> [EXERCISE GOAL]
Give the lines below again exactly, starting with the line that holds "Lemma order_draws n : 0 <= n ->" and going on through the line that holds "[apply consumes_customer_list|exact Hl|].".

[Stored items]
________

(* ===== verification/DatagenOrders.v ===== *)
(** * Orders and order lines of the data generator ([gen_orders] in
    [src/datagen.c])

    The random permutation of the customer numbers, the loop over the orders of
    a district, and the order lines each order writes to the second file. *)

From Stdlib Require Import ZArith Lia String SpecFloat Permutation.
From stdpp Require Import base list.
From S2P Require Import Prelude Double Pcg Text Common DatagenRows.

(** ** The linked list of customer numbers

    A pointer into the list is the position of the node, [None] is [NULL]. *)

Definition node_next (l : list Z) (p : nat) : option nat :=
  if (S p <? List.length l)%nat then Some (S p) else None.

(** [while (iter > 0) { prev = current; if (current != NULL) current =
    current->next; --iter; }] *)
Fixpoint walk (iter : nat) (l : list Z) (prev current : option nat)
  : option nat * option nat :=
  match iter with
  | O => (prev, current)
  | S iter' =>
      walk iter' l current
        (match current with Some p => node_next l p | None => None end)
  end.

(** Insert a new node at the place the walk found. *)
Definition insert_node (iter : Z) (v : Z) (l : list Z) : list Z :=
  let '(prev, current) := walk (Z.to_nat iter) l (Some 0%nat) (Some 0%nat) in
  if decide (current = prev) then v :: l
  else
    match prev with
    | None => l
    | Some p =>
        match current with
        | None => take (S p) l ++ [v]
        | Some c => take (S p) l ++ v :: drop c l
        end
    end.

(** [for (k = 2; k <= customers; k++)] on the list of length [k - 1]. *)
Fixpoint insert_all (ks : list Z) (l : list Z) : rngM (list Z) :=
  match ks with
  | [] => mret l
  | k :: ks' => iter ← get_random k; insert_all ks' (insert_node (i32 iter) k l)
  end.

Definition customer_list (customers : Z) : rngM (list Z) :=
  insert_all (zrange 2 (customers + 1)) [1].

Section orders.
Context (cfg : datagen_cfg) (clock : list Z -> tm).

(** ** order_line *)

Definition gen_ol_amount (k : Z) : rngM bytes :=
  if k <? 2101 then mret (lit "0.00")
  else
    r ← get_random 999999;
    mret (quoted cfg (fmt_f 6 (ddiv (d_of_Z (r + 1)) (d_of_Z 100)))).

Definition order_line_row (i j k l : Z) : rngM bytes :=
  ol_i_id ← get_random (dg_items cfg);
  ol_amount ← gen_ol_amount k;
  ol_dist_info ← gen_l cfg 24 24 256;
  mret (row cfg
    [quoted_d cfg (k + 1); quoted_d cfg (j + 1); quoted_d cfg (i + 1);
     quoted_d cfg (l + 1); quoted_d cfg (i32 ol_i_id + 1); quoted_d cfg (i + 1);
     (if k <? 2101 then print_timestamp_pgsql (clock [i; j; k; l]) else null_str cfg);
     lit "5"; ol_amount; ol_dist_info]).

(** ** order *)

(** [o_ol_cnt] and the order lines, from a generator seeded by one draw. *)
Definition gen_order_lines (i j k : Z) : rngM (Z * list bytes) :=
  with_local_rng (
    c ← get_random 11;
    let o_ol_cnt := i32 c + 5 in
    lines ← mapM_rng (fun l => order_line_row i j k l) (zrange 0 o_ol_cnt);
    mret (o_ol_cnt, lines)).

Definition gen_carrier (k : Z) : rngM bytes :=
  if k <? 2101 then r ← get_random 10; mret (quoted_d cfg (i32 r + 1))
  else mret (null_str cfg).

(** The row of order [k] and the rows of its order lines. *)
Definition order_rows (i j k o_c_id : Z) : rngM (bytes * list bytes) :=
  o_carrier_id ← gen_carrier k;
  '(o_ol_cnt, lines) ← gen_order_lines i j k;
  mret (row cfg
          [quoted_d cfg (k + 1); quoted_d cfg (j + 1); quoted_d cfg (i + 1);
           quoted_d cfg o_c_id; print_timestamp_pgsql (clock [i; j; k]);
           o_carrier_id; quoted_d cfg o_ol_cnt; lit "1"], lines).

(** The loop over the orders walks down the customer list.  The boolean is
    [false] when the list ends first: the [exit(1)], after the rows written
    so far. *)
Fixpoint order_loop (i j : Z) (ks : list Z) (current : list Z)
  : rngM (list (bytes * list bytes) * bool) :=
  match ks with
  | [] => mret ([], true)
  | k :: ks' =>
      match current with
      | [] => mret ([], false)
      | o_c_id :: next =>
          r ← order_rows i j k o_c_id;
          rest ← order_loop i j ks' next;
          mret (r :: rest.1, rest.2)
      end
  end.

Definition order_district (i j : Z) : rngM (list (bytes * list bytes) * bool) :=
  current ← customer_list (dg_customers cfg);
  order_loop i j (zrange 0 (dg_orders cfg)) current.

(** The districts of warehouse [i]; an exit abandons everything after it. *)
Fixpoint order_districts (i : Z) (js : list Z)
  : rngM (list (bytes * list bytes) * bool) :=
  match js with
  | [] => mret ([], true)
  | j :: js' =>
      r ← order_district i j;
      if (r.2 : bool) then
        rest ← order_districts i js';
        mret (r.1 ++ rest.1, rest.2)
      else mret r
  end.

Definition order_unit (i : Z) : rngM (list (bytes * list bytes) * bool) :=
  order_districts i (zrange 0 DISTRICT_CARDINALITY).
End orders.

(** ** The list is a permutation of the customers *)

Lemma walk_position l iter p :
  (p + iter <= List.length l)%nat -> (p < List.length l)%nat -> (0 < iter)%nat ->
  forall prev,
  walk iter l prev (Some p)
  = (Some (p + iter - 1)%nat,
     if (p + iter <? List.length l)%nat then Some (p + iter)%nat else None).
Proof.
  revert p. induction iter as [|iter IH]; intros p Hle Hp Hpos prev; [lia|].
  cbn [walk]. unfold node_next. destruct (Nat.ltb_spec (S p) (List.length l)).
  - destruct iter as [|iter].
    + cbn [walk]. replace (p + 1 - 1)%nat with p by lia. 
      destruct (Nat.ltb_spec (p + 1) (List.length l)); [|lia]. do 2 f_equal. lia.
    + rewrite IH by lia. replace (S p + S iter)%nat with (p + S (S iter))%nat by lia. done.
  - assert (iter = 0%nat) as -> by lia. cbn [walk].
    destruct (Nat.ltb_spec (p + 1) (List.length l)); [lia|]. do 2 f_equal. lia.
Qed.

(** The pointer surgery inserts at position [iter], for every position the
    random number can name. *)
Lemma insert_node_at iter v l :
  l <> [] -> 0 <= iter <= zlen l ->
  insert_node iter v l = take (Z.to_nat iter) l ++ v :: drop (Z.to_nat iter) l.
Proof.
  intros Hl Hiter. unfold zlen in Hiter.
  assert (0 < List.length l)%nat by (destruct l; [done|simpl; lia]).
  unfold insert_node. destruct (Z.to_nat iter) as [|n] eqn:Hn; [by cbn [walk]; rewrite decide_True|].
  rewrite (walk_position l (S n) 0) by lia. cbn [Nat.add].
  replace (S n - 1)%nat with n by lia.
  destruct (Nat.ltb_spec (S n) (List.length l)).
  - rewrite decide_False by (intros [=]; lia). done.
  - rewrite decide_False by done. by rewrite drop_ge by lia.
Qed.

Lemma insert_node_permutation iter v l :
  l <> [] -> 0 <= iter <= zlen l -> insert_node iter v l ≡ₚ v :: l.
Proof.
  intros Hl Hiter. rewrite insert_node_at by done.
  rewrite <- Permutation_middle. by rewrite take_drop.
Qed.

Lemma insert_all_permutation n : forall m l,
  List.length l = Z.to_nat (m - 1) -> 2 <= m -> m + Z.of_nat n < 2 ^ 31 ->
  returns (insert_all (zrange m (m + Z.of_nat n)) l)
    (fun l' => l' ≡ₚ zrange m (m + Z.of_nat n) ++ l).
Proof.
  induction n as [|n IH]; intros m l Hl Hm Hb.
  - rewrite zrange_nil by lia. by apply returns_ret.
  - rewrite zrange_cons by lia. cbn [insert_all].
    eapply returns_bind; [apply get_random_range; lia|].
    intros iter [Hiter H32]. cbn beta in *. rewrite H32.
    assert (Hne : l <> []) by (intros ->; simpl in Hl; lia).
    pose proof (insert_node_permutation iter m l Hne ltac:(unfold zlen; lia)) as Hp.
    replace (m + Z.of_nat (S n)) with ((m + 1) + Z.of_nat n) by lia.
    eapply returns_impl; [apply IH; [|lia|lia]|].
    + rewrite Hp. simpl. lia.
    + cbn beta. intros l' ->. rewrite Hp. by rewrite <- Permutation_middle.
Qed.

Lemma customer_list_spec customers :
  1 <= customers < 2 ^ 31 - 2 ->
  returns (customer_list customers) (fun l => l ≡ₚ zrange 1 (customers + 1)).
Proof.
  intros Hc. unfold customer_list.
  replace (customers + 1) with (2 + Z.of_nat (Z.to_nat (customers - 1))) by lia.
  eapply returns_impl; [apply insert_all_permutation; [done|lia|lia]|].
  cbn beta. intros l ->. rewrite (zrange_cons 1) by lia.
  by rewrite Permutation_app_comm.
Qed.

Lemma consumes_insert_all ks l : consumes (insert_all ks l) (List.length ks).
Proof.
  revert l. induction ks as [|k ks IH]; intros l; cbn [insert_all List.length].
  - apply consumes_ret.
  - change (S (List.length ks)) with (1 + List.length ks)%nat.
    eapply consumes_bind; [apply consumes_get_random|]. intros. apply IH.
Qed.

Lemma consumes_customer_list customers :
  consumes (customer_list customers) (Z.to_nat (customers - 1)).
Proof.
  eapply consumes_eq; [apply consumes_insert_all|]. rewrite length_zrange. lia.
Qed.

Lemma length_customer_list customers g :
  1 <= customers < 2 ^ 31 - 2 ->
  List.length (customer_list customers g).1 = Z.to_nat customers.
Proof.
  intros Hc. rewrite (customer_list_spec customers Hc g), length_zrange. lia.
Qed.

(** ** Draws of the order loops *)

Section order_draws.
Context (cfg : datagen_cfg) (clock : list Z -> tm).

Definition order_cost (k : Z) : nat := if k <? 2101 then 2 else 1.

Lemma consumes_gen_carrier k : consumes (gen_carrier cfg k) (if k <? 2101 then 1 else 0).
Proof. unfold gen_carrier. destruct (k <? 2101); count_draws. Qed.

Lemma consumes_order_rows i j k c : consumes (order_rows cfg clock i j k c) (order_cost k).
Proof.
  unfold order_rows. eapply consumes_eq.
  - eapply consumes_bind; [apply consumes_gen_carrier|]. intros carrier.
    eapply consumes_bind; [apply consumes_with_local|]. intros [n lines].
    apply consumes_ret.
  - unfold order_cost. by destruct (k <? 2101).
Qed.

(** The loops ran to their end. *)
Definition finished (r : list (bytes * list bytes) * bool) : Prop := r.2 = true.

Lemma order_loop_spec i j ks : forall current,
  (List.length ks <= List.length current)%nat ->
  consumes (order_loop cfg clock i j ks current) (sum_list_with order_cost ks) /\
  returns (order_loop cfg clock i j ks current) finished.
Proof.
  induction ks as [|k ks IH]; intros current Hlen; cbn [order_loop sum_list_with].
  - split; [apply consumes_ret|apply returns_ret; done].
  - destruct current as [|c next]; [simpl in Hlen; lia|].
    destruct (IH next) as [IHc IHr]; [simpl in Hlen; lia|]. split.
    + eapply consumes_bind; [apply consumes_order_rows|]. intros r.
      eapply consumes_eq; [eapply consumes_bind; [exact IHc|]|apply Nat.add_0_r].
      intros. apply consumes_ret.
    + eapply returns_bind; [apply returns_true|]. intros r _.
      eapply returns_bind; [exact IHr|]. intros rest Hrest. by apply returns_ret.
Qed.

(** Cardinalities for which the generator does not exit. *)
Definition orders_ok : Prop :=
  1 <= dg_customers cfg < 2 ^ 31 - 2 /\ 0 <= dg_orders cfg <= dg_customers cfg.

Lemma order_draws n : 0 <= n ->
  Z.of_nat (sum_list_with order_cost (zrange 0 n)) = (if n <? 2101 then n else 2101) + n.
Proof.
  intros Hn. replace n with (Z.of_nat (Z.to_nat n)) by lia.
  induction (Z.to_nat n) as [|m IH]; [done|].
  rewrite Nat2Z.inj_succ, <- Z.add_1_r, zrange_snoc by lia.
  rewrite sum_list_with_app, Nat2Z.inj_add, IH. simpl sum_list_with. unfold order_cost.
  destruct (Z.ltb_spec (Z.of_nat m) 2101), (Z.ltb_spec (Z.of_nat m + 1) 2101); lia.
Qed.

Definition district_draws : Z :=
  (dg_customers cfg - 1) + (if dg_orders cfg <? 2101 then dg_orders cfg else 2101)
  + dg_orders cfg.

Lemma order_district_spec i j : orders_ok ->
  consumes (order_district cfg clock i j) (Z.to_nat district_draws) /\
  returns (order_district cfg clock i j) finished.
Proof.
  intros [Hc Ho]. 
  assert (Hl : returns (customer_list (dg_customers cfg))
    (fun l => List.length (zrange 0 (dg_orders cfg)) <= List.length l)%nat).
  { intros g. rewrite length_customer_list, length_zrange by done. lia. }
  unfold order_district. split.
  - eapply consumes_eq.
    + eapply consumes_bind_returns; [apply consumes_customer_list|exact Hl|].
      intros l H. apply order_loop_spec, H.
    + pose proof (order_draws _ (proj1 Ho)). unfold district_draws.
      destruct (dg_orders cfg <? 2101); lia.
  - eapply returns_bind; [exact Hl|]. intros l H. apply order_loop_spec, H.
Qed.

Lemma order_districts_spec i js : orders_ok ->
  consumes (order_districts cfg clock i js) (List.length js * Z.to_nat district_draws) /\
  returns (order_districts cfg clock i js) finished.
Proof.
  intros Hok. induction js as [|j js [IHc IHr]]; cbn [order_districts List.length].
  - split; [apply consumes_ret|apply returns_ret; done].
  - destruct (order_district_spec i j Hok) as [Hc Hr]. split.
    + cbn [Nat.mul]. eapply consumes_bind_returns; [exact Hc|exact Hr|].
      intros r Hok'. unfold finished in Hok'. rewrite Hok'.
      eapply consumes_eq; [eapply consumes_bind; [exact IHc|]|apply Nat.add_0_r].
      intros. apply consumes_ret.
    + eapply returns_bind; [exact Hr|]. intros r Hok'. unfold finished in Hok'. rewrite Hok'.
      eapply returns_bind; [exact IHr|]. intros rest Hrest. by apply returns_ret.
Qed.

Lemma consumes_order_unit i : orders_ok ->
  consumes (order_unit cfg clock i) (Z.to_nat (DISTRICT_CARDINALITY * district_draws)).
Proof.
  intros Hok. eapply consumes_eq; [apply order_districts_spec, Hok|].
  rewrite length_zrange. unfold DISTRICT_CARDINALITY. lia.
Qed.

Lemma returns_order_unit i : orders_ok -> returns (order_unit cfg clock i) finished.
Proof. intros Hok. by apply order_districts_spec. Qed.
End order_draws.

________

> [WORKED SOLUTION]
Lemma order_draws n : 0 <= n ->
  Z.of_nat (sum_list_with order_cost (zrange 0 n)) = (if n <? 2101 then n else 2101) + n.
Proof.
  intros Hn. replace n with (Z.of_nat (Z.to_nat n)) by lia.
  induction (Z.to_nat n) as [|m IH]; [done|].
  rewrite Nat2Z.inj_succ, <- Z.add_1_r, zrange_snoc by lia.
  rewrite sum_list_with_app, Nat2Z.inj_add, IH. simpl sum_list_with. unfold order_cost.
  destruct (Z.ltb_spec (Z.of_nat m) 2101), (Z.ltb_spec (Z.of_nat m + 1) 2101); lia.
Qed.

Definition district_draws : Z :=
  (dg_customers cfg - 1) + (if dg_orders cfg <? 2101 then dg_orders cfg else 2101)
  + dg_orders cfg.

Lemma order_district_spec i j : orders_ok ->
  consumes (order_district cfg clock i j) (Z.to_nat district_draws) /\
  returns (order_district cfg clock i j) finished.
Proof.
  intros [Hc Ho]. 
  assert (Hl : returns (customer_list (dg_customers cfg))
    (fun l => List.length (zrange 0 (dg_orders cfg)) <= List.length l)%nat).
  { intros g. rewrite length_customer_list, length_zrange by done. lia. }
  unfold order_district. split.
  - eapply consumes_eq.
    + eapply consumes_bind_returns; [apply consumes_customer_list|exact Hl|].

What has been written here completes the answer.